Reboque, carroça ou carro-de-mão?

É comum vermos nos parques vendedores de caldo-de-cana (famosa garapa) que instalam seus apetrechos e máquina de amassar a cana sobre um semi-reboque (carretinha), de forma a desenvolver sua atividade com esse veículo regularmente estacionado na via. O detalhe que chamou a atenção é que o referido veículo não possuía qualquer placa de identificação, e vem a pergunta: será que um agente de trânsito poderia recolher o veículo, não pela legalidade da atividade, mas por falta de registro ou licenciamento do veículo?

O Código de Trânsito determina em seus Artigos 120 e 130 que, respectivamente, o registro e licenciamento devem ser feitos nos veículos automotores, elétricos e também em reboques e semi-reboques. Ou seja, apesar de não possuírem motor, por serem tracionados por um automotor, os reboques e semi-reboques deverão possuir placas, equipamentos obrigatórios correspondentes ao veículo, registro em nome do proprietário (CRV) e licenciamento (CRLV). Ocorre que para ser considerado um reboque ou semi-reboque é necessário saber o que (ou quem) irá tracioná-lo.

Se, ao final do dia, o vendedor de caldo trouxer um cavalo, engatar o veículo nele, estaremos diante de uma carroça, que é o veículo de tração animal destinado ao transporte de cargas. Nesse caso o vendedor poderia, ainda, adaptar um assento no veículo que permitisse “conduzir” o animal. Qualquer exigência de registro ou licenciamento estaria, nesse caso, sob a responsabilidade do órgão executivo municipal, caso esse tenha regulamentado o assunto.

Se, em demonstração de invejável força física, esse vendedor, mesmo cansado pelo dia de labor, pegasse com as próprias mãos o engate e, à sua escolha, tracionasse tanto empurrando quanto puxando o veículo, estaríamos diante de um carro-de-mão, que é um veículo de propulsão humana, cujo registro ou licenciamento também estariam a cargo do órgão municipal.

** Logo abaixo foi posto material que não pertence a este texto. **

(** The memory, [*lenp] and the result. *)
Fixpoint zunzip_loop (fuel : nat) (m : mem) (s : z_stream S) (dst dstlen len stoponerr offset : Z) : option (mem * Z * Z) :=
  match fuel with
  | O => None
  | Datatypes.S fuel =>
      let '(m, s, r) := inflate m s Z_FINISH in
      if negb (r =? Z_STREAM_END) && negb (r =? Z_BUF_ERROR) && (stoponerr =? 1) then Some (inflateEnd m s, len, -1) else
      let s := Stream (next_in s) (u32 (len - offset - s32 (next_out s - dst))) (next_out s) (u32 dstlen) (zstate s) in
      if r =? Z_BUF_ERROR then zunzip_loop fuel m s dst dstlen len stoponerr offset
      else Some (inflateEnd m s, u32 (next_out s - dst), 0)
  end.

Definition zunzip (fuel : nat) (m : mem) (dst dstlen src len stoponerr offset : Z) : option (mem * Z * Z) :=
  let '(m, z, r) := inflateInit2 m (- MAX_WBITS) in
  if negb (r =? Z_OK) then Some (m, len, -1) else
  zunzip_loop fuel m (Stream (u32 (src + offset)) (u32 (len - offset)) dst (u32 dstlen) z) dst dstlen len stoponerr offset.

(** [while (src[i++] != 0);] *)
Fixpoint skip_string (fuel : nat) (m : mem) (src i : Z) : option Z :=
  match fuel with
  | O => None
  | Datatypes.S fuel => if m (src + i) =? 0 then Some (i + 1) else skip_string fuel m src (i + 1)
  end.

Definition gunzip (fuel : nat) (m : mem) (dst dstlen src len : Z) : option (mem * Z * Z) :=
  let flags := m (src + 3) in
  if negb (m (src + 2) =? DEFLATED) || negb (Z.land flags RESERVED =? 0) then Some (m, len, -1) else
  let i := if negb (Z.land flags EXTRA_FIELD =? 0) then 12 + m (src + 10) + Z.shiftl (m (src + 11)) 8 else 10 in
  i ← (if negb (Z.land flags ORIG_NAME =? 0) then skip_string fuel m src i else Some i);
  i ← (if negb (Z.land flags COMMENT =? 0) then skip_string fuel m src i else Some i);
  let i := if negb (Z.land flags HEAD_CRC =? 0) then i + 2 else i in
  if len <=? i then Some (m, len, -1) else zunzip fuel m dst dstlen src len 1 i.

(** ** The header *)

(** A string that is there, with its NUL. *)
Definition field (s : option (list Z)) : list Z := match s with Some s => s ++ [0] | None => [] end.
Definition flag (b : bool) (v : Z) : Z := if b then v else 0.

(** The header of a member, as RFC 1952 lays it out: the optional parts are
    an extra field, a name, a comment and a checksum of the header; [text]
    marks a text file. *)
Definition gz_flags (text : bool) (extra name comment crc : option (list Z)) : Z :=
  flag text 1 + flag (bool_decide (is_Some crc)) HEAD_CRC + flag (bool_decide (is_Some extra)) EXTRA_FIELD +
  flag (bool_decide (is_Some name)) ORIG_NAME + flag (bool_decide (is_Some comment)) COMMENT.

Definition gz_extra (extra : option (list Z)) : list Z :=
  match extra with Some e => le_put 2 (Z.of_nat (length e)) ++ e | None => [] end.

Definition gz_header (text : bool) (mtime xfl os : Z) (extra name comment crc : option (list Z)) : list Z :=
  [31; 139; DEFLATED; gz_flags text extra name comment crc] ++ le_put 4 mtime ++ [xfl; os] ++
  gz_extra extra ++ field name ++ field comment ++ default [] crc.

Definition is_text (s : option (list Z)) : Prop := match s with Some s => Forall (fun c => c <> 0) s | None => True end.

Lemma skip_string_spec m src s : forall fuel i, text_at m (src + i) (s ++ [0]) -> Forall (fun c => c <> 0) s -> (length s < fuel)%nat ->
  skip_string fuel m src i = Some (i + Z.of_nat (length s) + 1).
Proof.
  induction s as [|c s IH]; intros [|fuel] i H Hs Hf; cbn [length] in Hf; try lia; cbn [app] in H;
    apply text_at_cons in H as [Hc H]; cbn [skip_string]; rewrite Hc.
  - f_equal. cbn [length]. lia.
  - apply Forall_cons in Hs as [Hz Hs]. rewrite (proj2 (Z.eqb_neq c 0)) by done.
    rewrite (IH fuel (i + 1)); [f_equal; cbn [length]; lia|by rewrite Z.add_assoc|done|lia].
Qed.

Lemma skip_field m src s fuel i : text_at m (src + i) (field s) -> is_text s ->
  (match s with Some s => length s | None => 0 end < fuel)%nat ->
  (if bool_decide (is_Some s) then skip_string fuel m src i else Some i) = Some (i + Z.of_nat (length (field s))).
Proof.
  intros H Hs Hf. destruct s as [s|]; cbn [field] in *.
  - rewrite bool_decide_true by done. rewrite (skip_string_spec m src s) by done. rewrite length_app. f_equal. cbn [length]. lia.
  - rewrite bool_decide_false by (intros [? ?]; done). f_equal. cbn [length]. lia.
Qed.

Lemma gz_flags_bits text extra name comment crc : let f := gz_flags text extra name comment crc in
  Z.land f RESERVED = 0 /\
  negb (Z.land f EXTRA_FIELD =? 0) = bool_decide (is_Some extra) /\ negb (Z.land f ORIG_NAME =? 0) = bool_decide (is_Some name) /\
  negb (Z.land f COMMENT =? 0) = bool_decide (is_Some comment) /\ negb (Z.land f HEAD_CRC =? 0) = bool_decide (is_Some crc).
Proof.
  unfold gz_flags. destruct text; repeat case_bool_decide; by vm_compute.
Qed.

Lemma extra_length m src e : text_at m (src + 10) (gz_extra (Some e)) -> Z.of_nat (length e) < 2 ^ 16 ->
  12 + m (src + 10) + Z.shiftl (m (src + 11)) 8 = 10 + Z.of_nat (length (gz_extra (Some e))).
Proof.
  intros H Hl. unfold gz_extra in *. apply text_at_app in H as [H _]. cbn [le_put] in H.
  apply text_at_cons in H as [H1 [H2 _]%text_at_cons]. rewrite H1. replace (src + 11) with (src + 10 + 1) by lia. rewrite H2.
  rewrite Z.shiftl_mul_pow2, length_app, length_le_put by lia. change (2 ^ 8) with 256.
  rewrite (Z.mod_small (_ / 256)) by (split; [apply Z.div_pos; lia|apply Z.div_lt_upper_bound; lia]).
  Z.div_mod_to_equations. lia.
Qed.
(** [bootm] up to the program or the kernel, for an unpacked image. *)
Record good_image (st : machine) (argv : list Z) (img : Z) : Prop := {
  gi_ok : mem_ok (ram (env st));
  gi_env : boot_env (env st) l;
  gi_addr : image_address (env st) argv img;
  gi_checked : accepted (ram (env st)) img wants_check;
  gi_size : image_get_size (header (ram (env st)) img) <> 0;
  gi_plain : image_get_comp (header (ram (env st)) img) = IH_COMP_NONE;
  gi_load : off_env (env st) (image_get_load (header (ram (env st)) img)) (image_get_size (header (ram (env st)) img))
}.

Lemma bootm_loads st argv img : good_image st argv img -> let m := ram (env st) in let h := header m img in
  image_get_type h = IH_TYPE_KERNEL \/ image_get_type h = IH_TYPE_STANDALONE ->
  exists m' lm, do_bootm fuel st argv =
      (let st' := Machine (with_ram (env st) m') (started_images m img lm) in
       if image_get_type h =? IH_TYPE_STANDALONE
       then '(st, r) ← bootm_start_standalone fuel st' argv; Some (st, default (Returned 0) r)
       else f ← boot_fn st'; match f with
            | None => Some (st', Returned 1)
            | Some fn => '(st, r) ← (fn : boot_os_fn) fuel st' 0 argv; Some (st, match r with Returned _ => Reset | r => r end)
            end) /\
    mem_ok m' /\ boot_env (with_ram (env st) m') l /\ same_except m m' (image_get_load h) (Z.to_nat (image_get_size h)) /\
    (image_get_load h <> img ->
     bytes_at m' (image_get_load h) (Z.to_nat (image_get_size h)) = bytes_at m (image_get_data img) (Z.to_nat (image_get_size h))).
Proof.
  intros [Hok He Ha Hc Hsz Hp Hload] m h Hty. destruct (bootm_start_good st argv img He Ha Hc Hsz Hty) as (lm & Es & Hlm).
  pose proof (size_u32 m img Hok) as Hu. set (o := os_info (started_images m img lm)).
  destruct (load_plain m o 0 Hp Hu) as (m' & ret & El & Hret & Hmo & Hx & Hb).
  destruct (Hlm (load o) (u32 (u32 (load o + image_len o) - load o))) as (lm' & Er).
  exists m', lm'. split_and!; [|exact (Hmo Hok)| |exact Hx|exact Hb].
  - unfold do_bootm. destruct (address_is _ _ _ Ha) as (_ & -> & _). cbn [mbind option_bind negb]. rewrite Es. cbn [mbind option_bind].
    change (negb (0 =? 0)) with false. cbv iota. unfold bootm_go. cbn [images env]. fold m. fold o. rewrite El. cbn [mbind option_bind].
    assert ((ret =? BOOTM_ERR_RESET) = false /\ (ret =? BOOTM_ERR_UNIMPLEMENTED) = false) as [-> ->] by (by destruct Hret as [-> | ->]).
    cbn [images set_ram legacy_hdr_valid started_images negb]. rewrite andb_false_r. cbn [images_lmb].
    change (images_lmb (started_images m img lm)) with lm. rewrite Er. cbn [mbind option_bind]. reflexivity.
  - eapply boot_env_same; [exact He| |exact Hx]. rewrite Z2Nat.id by apply Hu. exact Hload.
Qed.
End Good.

(** C2: [bootm] of an accepted, unpacked Linux kernel starts it, at the entry
    point of its header, for the machine that [machid] says (or the board),
    with its data at the load address (unless it is executed in place) and
    with parameters in which the kernel finds the banks of memory and
    [bootargs], if that is set and not blank. *)
Theorem linux_boots fuel l st argv img :
  let m := ram (env st) in let h := header m img in
  let p := bi_boot_params bd in let room := Z.of_nat (tags_room (bi_dram bd) (lookup_env n_bootargs l)) in
  (length (Env.image l) + 16 < fuel)%nat -> good_image fuel l st argv img ->
  image_get_type h = IH_TYPE_KERNEL -> image_get_os h = IH_OS_LINUX ->
  Forall (fun b => is_u32 b.1 /\ is_u32 b.2) (bi_dram bd) -> 0 < p -> off_env (env st) p room ->
  p + room <= image_get_load h \/ image_get_load h + image_get_size h <= p ->
  exists st', do_bootm fuel st argv = Some (st', Linux (image_get_ep h)
      (match lookup_env n_machid l with Some v => s32 (simple_strtoul v 16).1 | None => s32 (bi_arch_number bd) end) p) /\
    read_tags (5 + length (bi_dram bd)) fuel (ram (env st')) p = Some (boot_tags (bi_dram bd) (lookup_env n_bootargs l) 0 0) /\
    (image_get_load h <> img ->
     bytes_at (ram (env st')) (image_get_load h) (Z.to_nat (image_get_size h)) = bytes_at m (image_get_data img) (Z.to_nat (image_get_size h))).
Proof.
  intros m h p room Hf G Hty Hos Hd H0 Hp Hap. destruct (bootm_loads fuel l Hf st argv img G (or_introl Hty)) as (m' & lm & -> & _ & He & Hx & Hb).
  fold m h in Hx, Hb |- *. rewrite Hty. change (IH_TYPE_KERNEL =? IH_TYPE_STANDALONE) with false. cbv iota zeta.
  unfold boot_fn. cbn [images started_images os_info os]. fold h. rewrite Hos. change (boot_os !! Z.to_nat IH_OS_LINUX) with (Some (Some do_bootm_linux)).
  cbn [mbind option_bind]. unfold do_bootm_linux. cbn [env images ep started_images rd_start rd_end].
  destruct (getenv_word fuel l Hf _ n_bootargs He) as (c & -> & Hpt & Hbound); [by do 3 right; left|]. cbn [mbind option_bind].
  change (negb (0 =? 0) && negb (0 =? BOOTM_STATE_OS_GO)) with false. cbv iota.
  destruct (number_var fuel l Hf _ n_machid He) as (a & -> & Ha); [by do 4 right; left|]. cbn [mbind option_bind].
  assert ((if negb (a =? NULL) then '(v, _) ← strtoul16 fuel (ram (with_ram (env st) m')) a; Some (s32 v) else Some (s32 (bi_arch_number bd))) =
    Some (match lookup_env n_machid l with Some v => s32 (simple_strtoul v 16).1 | None => s32 (bi_arch_number bd) end)) as ->.
  { destruct (lookup_env n_machid l); [destruct Ha as [-> ->]; done|by rewrite Ha]. }
  cbn [mbind option_bind].
  destruct (setup_tags_spec fuel m' p (bi_dram bd) c (lookup_env n_bootargs l) 0 0) as (m2 & E2 & Hr & Hx2); try done.
  - destruct (lookup_env n_bootargs l) as [v|]; [|done]. destruct Hpt. done.
  - destruct (lookup_env n_bootargs l) as [v|]; cbn [cmdline_length]; [apply (Hbound v eq_refl)|lia].
  - destruct (lookup_env n_bootargs l) as [v|]; cbn [cmdline_length]; [|lia]. destruct (Hbound v eq_refl) as (? & ? & _).
    unfold ENV_SIZE, CONFIG_ENV_SIZE in *. lia.
  - destruct Hp as [Hp _]. destruct (lookup_env n_bootargs l) as [v|]; cbn [cmdline_length points_to] in *; [|left; unfold NULL in *; lia].
    destruct (Hbound v eq_refl) as (? & ? & _). change (data_of default_environment (with_ram (env st) m')) with (data_of default_environment (env st)) in *.
    unfold room in *. lia.
  - change (ram (with_ram (env st) m')) with m'. fold p. rewrite E2. cbn [mbind option_bind]. eexists. split; [reflexivity|]. split; [exact Hr|].
    intros Hne. rewrite <- (Hb Hne). apply bytes_at_ext. intros q Hq. apply Hx2. unfold room in *. pose proof (size_u32 m img (gi_ok _ _ _ _ _ G)) as Hu.
    fold h in Hu. unfold is_u32 in Hu. lia.
Qed.
Lemma inv_launch_clear c i e :
  inv c -> sidebar (tree c) = Some i ->
  Sidebar.clear_disabled (sidebar_shown (tree c)) (local i) = false ->
  inv (launch (id i) e (Sidebar.handleClearAll App.onClear) c).
Proof.
  intros [Ic Io Ii If Ifl] Hs Hd.
  destruct (handleClearAll_run (id i) e (tree c)) as [k [Kn [Kf Hr]]].
  apply orb_false_iff in Hd. destruct Hd as [Hl _].
  assert (Hb : id i < fresh (tree c)).
  { rewrite Forall_forall in Ii. apply Ii. unfold mounted_ids. rewrite Hs.
    apply in_or_app. right. apply in_or_app. right. simpl. auto. }
  assert (H0 : count (clear_of (id i)) (pending c) = 0).
  { rewrite (Ifl (id i) false); [reflexivity|].
    unfold sb_flag. rewrite Hs. simpl. now rewrite Hl. }
  destruct (confirm_answer e).
  - pose proof (apply_action_shape (id i) (Sidebar_setIsLoading true) (tree c))
      as Hsh.
    constructor; rewrite ?launch_tree, ?launch_pending, Hr; cbn [fst snd];
      rewrite ?(shape_fresh _ _ Hsh), ?(shape_ids _ _ Hsh); auto.
    + apply Forall_app. split; [exact Ic|]. constructor; [|constructor].
      split; [exact Kn|]. simpl. exact Kf.
    + apply Forall_app. split; [exact Io|]. constructor; [exact Hb|constructor].
    + intros j b. rewrite (sb_flag_setLoading i (tree c) true Hs). intros Hj.
      inversion Hj; subst. rewrite count_app, H0.
      unfold count, clear_of. simpl. now rewrite Nat.eqb_refl.
  - constructor; rewrite ?launch_tree, ?launch_pending, Hr; cbn [fst snd];
      rewrite ?app_nil_r; auto.
Qed.

Lemma unload_other o f j b :
  unload o f = Some (j, b) ->
  exists b', f = Some (j, b')
             /\ ((j =? o)%nat = true /\ b = false
                 \/ (j =? o)%nat = false /\ b = b').
Proof.
  destruct f as [[j' b']|]; simpl; [|discriminate].
  destruct (j' =? o)%nat eqn:E; intros H; inversion H; subst;
    (eexists; split; [reflexivity|auto]).
Qed.

Lemma inv_settle c t i b : inv c -> inv (handle t (Settle i b) c).
Proof.
  intros Hc. simpl.
  destruct (nth_error (pending c) i) as [p|] eqn:Hn; [|exact Hc].
  destruct Hc as [Ic Io Ii If Ifl].
  pose proof (Forall_nth_error _ _ _ _ Ic Hn) as [Pn Pk].
  set (e := {| now := t; confirm_answer := false |}).
  pose proof (run_shape (owner p) e (cont p (b _ (req p))) (tree c)) as Hs.
  pose proof (run_no_await (owner p) e (cont p (b _ (req p))) (tree c)
                (Pn _)) as Hf.
  constructor; rewrite ?launch_tree, ?launch_pending; cbn [tree pending];
    rewrite ?Hf; cbn [awaiting]; rewrite ?app_nil_r,
    ?(shape_fresh _ _ Hs), ?(shape_ids _ _ Hs); auto using Forall_remove_nth.
  intros j fl Hj.
  pose proof (count_remove_nth (clear_of j) _ _ _ Hn) as Hcount.
  unfold clear_of at 3 in Hcount.
  destruct (is_clear (req p)) eqn:Ec.
  - rewrite (Pk (b _ (req p)) e (tree c)) in Hj.
    apply unload_other in Hj. destruct Hj as [b' [Hj [[Ej ->]|[Ej ->]]]];
      specialize (Ifl _ _ Hj).
    + rewrite Nat.eqb_sym in Ej. rewrite Ej in Hcount. simpl in Hcount.
      destruct b'; lia.
    + rewrite Nat.eqb_sym in Ej. rewrite Ej in Hcount. simpl in Hcount. lia.
  - simpl in Hcount.
    rewrite (proj1 (run_quiet (owner p) e (cont p (b _ (req p))) (tree c)
                      (Pk _))) in Hj.
    specialize (Ifl _ _ Hj). lia.
Qed.

Lemma inv_exit c t : inv c -> inv (handle t SidebarExited c).
Proof.
  intros Hc. simpl. destruct (App.isSidebarOpen (app (tree c))); [exact Hc|].
  destruct Hc as [Ic Io Ii If Ifl].
  constructor; simpl; auto.
  - unfold mounted_ids in *. simpl.
    rewrite !Forall_app in *. destruct Ii as [A [B _]]. auto.
  - intros j b. unfold sb_flag. simpl. discriminate.
Qed.

Lemma inv_handle c t ev : inv c -> inv (handle t ev c).
Proof.
  intros Hc.
  assert (D : forall o e p, dispatch t ev (tree c) = Some (o, e, p) ->
                            inv (launch o e p c)).
  { intros o e p Hd. apply dispatch_class in Hd.
    destruct Hd as [Ho [_ [Hp|[i [Hs [-> [-> [_ Hdis]]]]]]]].
    - now apply inv_launch_plain.
    - now apply inv_launch_clear. }
  destruct ev; try (now apply inv_exit); try (now apply inv_settle);
    unfold handle;
    match goal with
    | |- context [dispatch ?a ?b ?d] =>
        destruct (dispatch a b d) as [[[o' e'] p']|] eqn:Hd;
        [now apply D|exact Hc]
    end.
Qed.

Lemma count_clear_fresh (l : list pend) (n j : nat) :
  Forall (fun p => owner p < n) l -> n <= j -> count (clear_of j) l = 0.
Proof.
  unfold count, clear_of. intros H Hj.
  induction H as [|p r Hp Hr IH]; simpl; [reflexivity|].
  destruct (Nat.eqb_spec (owner p) j) as [E|E]; [lia|].
  now rewrite andb_false_r.
Qed.

Lemma inv_retree (c : config) (u' : ui) :
  inv c ->
  fresh (tree c) <= fresh u' ->
  Forall (fun j => j < fresh u') (mounted_ids u') ->
  (forall j b, sb_flag u' = Some (j, b) ->
               sb_flag (tree c) = Some (j, b)
               \/ (fresh (tree c) <= j /\ b = false)) ->
  inv {| tree := u'; pending := pending c |}.
Proof.
  intros [Ic Io Ii If Ifl] Hf Hi Hs.
  constructor; simpl; auto.
  - eapply Forall_impl; [|exact Io]. simpl. intros p Hp. lia.
  - lia.
  - intros j b Hj. destruct (Hs j b Hj) as [H|[H ->]].
    + now apply Ifl.
    + now apply (count_clear_fresh _ (fresh (tree c))).
Qed.

Lemma mounted_bounds (u : ui) :
  Forall (fun j => j < fresh u) (mounted_ids u) ->
  (forall i, chat_view u = Some i -> id i < fresh u)
  /\ (forall i, quiz_view u = Some i -> id i < fresh u)
  /\ (forall i, sidebar u = Some i -> id i < fresh u).
Proof.
  unfold mounted_ids. rewrite !Forall_app. intros [A [B C]].
  repeat split; intros i H; rewrite H in *;
    match goal with X : Forall _ [_] |- _ => now inversion X end.
Qed.

Lemma inv_commit (e : env) (c : config) : inv c -> inv (commit e c).
Proof.
  intros Hc. pose proof (inv_ids Hc) as Hi.
  apply mounted_bounds in Hi. destruct Hi as [Bc [Bq Bs]].
  unfold commit.
  destruct (tab_eqb (App.activeTab (app (tree c))) chat);
    destruct (tab_eqb (App.activeTab (app (tree c))) quiz);
    destruct (chat_view (tree c)) as [ci|] eqn:Ec;
    destruct (quiz_view (tree c)) as [qi|] eqn:Eq;
    destruct (sidebar (tree c)) as [si|] eqn:Es;
    destruct (App.isSidebarOpen (app (tree c)));
    try specialize (Bc _ eq_refl); try specialize (Bq _ eq_refl);
    try specialize (Bs _ eq_refl);
    first
      [ apply inv_launch_plain;
        [ apply inv_retree; [exact Hc| simpl; lia | | ]
        | right; unfold mounted_ids; simpl;
          repeat (apply in_or_app; right); simpl; auto
        | apply loadModels_plain ]
      | apply inv_retree; [exact Hc| simpl; lia | | ] ];
    try (unfold mounted_ids; simpl; repeat constructor; lia);
    try (intros j b H; unfold sb_flag in *; simpl in *; rewrite ?Es in *;
         simpl in *;
         first [ left; exact H
               | right; inversion H; subst; split; [lia|reflexivity]
               | discriminate ]).
Qed.

Lemma inv_step (t : N) (ev : event) (c : config) : inv c -> inv (step t ev c).
Proof. intros H. unfold step. now apply inv_commit, inv_handle. Qed.

Lemma inv_start : inv start.
Proof.
  unfold start. apply inv_launch_plain.
  - apply inv_commit. constructor; simpl; auto.
    intros j b H. unfold sb_flag in H. simpl in H. discriminate.
  - now left.
  - apply checkBackend_plain.
Qed.

Lemma inv_reachable (c : config) : reachable c -> inv c.
Proof.
  induction 1 as [|c t ev Hr IH]; [apply inv_start|now apply inv_step].
Qed.

Lemma reachable_steps (evs : list (N * event)) (c : config) :
  reachable c -> reachable (steps evs c).
Proof.
  revert c. induction evs as [|[t ev] r IH]; simpl; intros c H; [exact H|].
  apply IH. now constructor.
Qed.

Lemma clears_count (c : config) :
  clears_in_flight c = count (fun p => is_clear (req p)) (pending c).
Proof. reflexivity. Qed.

Lemma count_pos {A} (f : A -> bool) (l : list A) (x : A) :
  In x l -> f x = true -> 0 < count f l.
Proof.
  unfold count. induction l as [|y r IH]; simpl; [tauto|].
  intros [->|H] Hx.
  - rewrite Hx. simpl. lia.
  - specialize (IH H Hx). destruct (f y); simpl; lia.
Qed.

Lemma launch_clears o e p c :
  clears_in_flight (launch o e p c)
  = clears_in_flight c + clear_issued (snd (run o e p (tree c))).
Proof.
  rewrite !clears_count, launch_pending, count_app. f_equal.
  destruct (snd (run o e p (tree c))) as [|R r k]; simpl; [reflexivity|].
  unfold count. simpl. now destruct (is_clear r).
Qed.

Lemma commit_clears e c : clears_in_flight (commit e c) = clears_in_flight c.
Proof.
  unfold commit.
  destruct (tab_eqb (App.activeTab (app (tree c))) chat);
    destruct (tab_eqb (App.activeTab (app (tree c))) quiz);
    destruct (chat_view (tree c)); destruct (quiz_view (tree c));
    destruct (sidebar (tree c)); destruct (App.isSidebarOpen (app (tree c)));
    try reflexivity;
    rewrite launch_clears, run_never_clear; try (apply loadModels_plain);
    unfold clears_in_flight; simpl; lia.
Qed.

Lemma handle_clears (c : config) (t : N) (ev : event) :
  inv c ->
  clears_in_flight c < clears_in_flight (handle t ev c) ->
  ev = ClearClick true /\ clear_enabled c = true
  /\ clears_in_flight (handle t ev c) = S (clears_in_flight c).
Proof.
  intros Hc.
  assert (D : forall o e p,
             dispatch t ev (tree c) = Some (o, e, p) ->
             clears_in_flight c < clears_in_flight (launch o e p c) ->
             ev = ClearClick true /\ clear_enabled c = true
             /\ clears_in_flight (launch o e p c) = S (clears_in_flight c)).
  { intros o e p Hd. apply dispatch_class in Hd.
    destruct Hd as [_ [_ [[_ [_ Hp]]|[i [Hs [-> [-> [-> Hdis]]]]]]]];
      rewrite launch_clears.
    - rewrite (run_never_clear _ _ _ _ Hp). lia.
    - destruct (handleClearAll_run (id i) e (tree c)) as [k [_ [_ Hr]]].
      rewrite Hr. destruct (confirm_answer e); simpl; [|lia].
      intros _. unfold clear_enabled. rewrite Hs, Hdis.
      repeat split. lia. }
  destruct ev;
    try (unfold handle;
         match goal with
         | |- context [dispatch ?a ?b ?d] =>
             destruct (dispatch a b d) as [[[o' e'] p']|] eqn:Hd;
             [now apply D|lia]
         end; fail).
  - simpl. destruct (App.isSidebarOpen (app (tree c))); unfold clears_in_flight;
      simpl; lia.
  - simpl. destruct (nth_error (pending c) i) as [p|] eqn:Hn; [|lia].
    rewrite launch_clears. cbn [tree pending].
    pose proof (Forall_nth_error _ _ _ _ (inv_cont Hc) Hn) as [Pn _].
    rewrite (run_no_await _ _ _ _ (Pn _)). simpl.
    rewrite !clears_count. cbn [pending].
    rewrite (count_remove_nth (fun p => is_clear (req p)) _ _ _ Hn). lia.
Qed.

Lemma disabled_click_ignored (c : config) (t : N) (a : bool) :
  clear_enabled c = false -> handle t (ClearClick a) c = c.
Proof.
  unfold clear_enabled, handle, dispatch.
  destruct (sidebar (tree c)) as [i|]; [|reflexivity].
  intros H. apply negb_false_iff in H. now rewrite H.
Qed.

(* ================================================================== *)
(** ** Quiz and Clear All Data over the whole application *)

(** C5, the question count: the number input is not clamped by its
    handler.  After 50 is typed into it, or after it is emptied, pressing
    Generate with a chapter selected posts a quiz request whose
    [num_questions] is 50, respectively NaN, outside the range from 1 to 10
    that the input declares with [min] and [max]. *)
Theorem quiz_count_unclamped :
  calls (steps (quiz_typed (js "50")) start)
  = [ existT request _ GetModels; existT request _ GetHealth;
      existT request _
        (PostGenerateQuiz {| QuizBody.chapter := js "Chapter 1";
                             QuizBody.num_questions := Some (Num 50) |}) ]
  /\ calls (steps (quiz_typed []) start)
     = [ existT request _ GetModels; existT request _ GetHealth;
         existT request _
           (PostGenerateQuiz {| QuizBody.chapter := js "Chapter 1";
                                QuizBody.num_questions := Some NaN |}) ].
Proof. split; vm_compute; reflexivity. Qed.

(** The other half of C5 holds: with no chapter selected the handler
    shows an error toast and calls nothing. *)
Lemma generate_needs_chapter (s : Quiz.state) (u : ui) (o : nat) (e : env) :
  Quiz.selectedChapter s = [] ->
  run o e (Quiz.handleGenerateQuiz s) u
  = (u, [toast error (js "Please select a chapter")], Finished).
Proof. intros H. unfold Quiz.handleGenerateQuiz. now rewrite H. Qed.

Lemma commit_leaving (e : env) (c : config) :
  leaving (tree (commit e c))
  = match sidebar (tree c), App.isSidebarOpen (app (tree c)) with
    | Some _, false => Some (sidebar_shown (tree c))
    | _, _ => None
    end.
Proof.
  unfold commit.
  destruct (tab_eqb (App.activeTab (app (tree c))) chat);
    destruct (tab_eqb (App.activeTab (app (tree c))) quiz);
    destruct (chat_view (tree c)); destruct (quiz_view (tree c));
    destruct (sidebar (tree c)); destruct (App.isSidebarOpen (app (tree c)));
    rewrite ?launch_tree; reflexivity.
Qed.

A conclusão é que nesse tipo de veículo, antes de qualquer atitude precipitada por parte da fiscalização, é conveniente aguardar e verificar qual será a forma de tração do veículo (humana, animal ou automotor). No último caso, caso um automóvel o estivesse tracionando, a forma de regularizar a situação seria desembarcar do veículo automotor e arranjar um animal, ou com as próprias mãos, deslocar o veículo ao destino.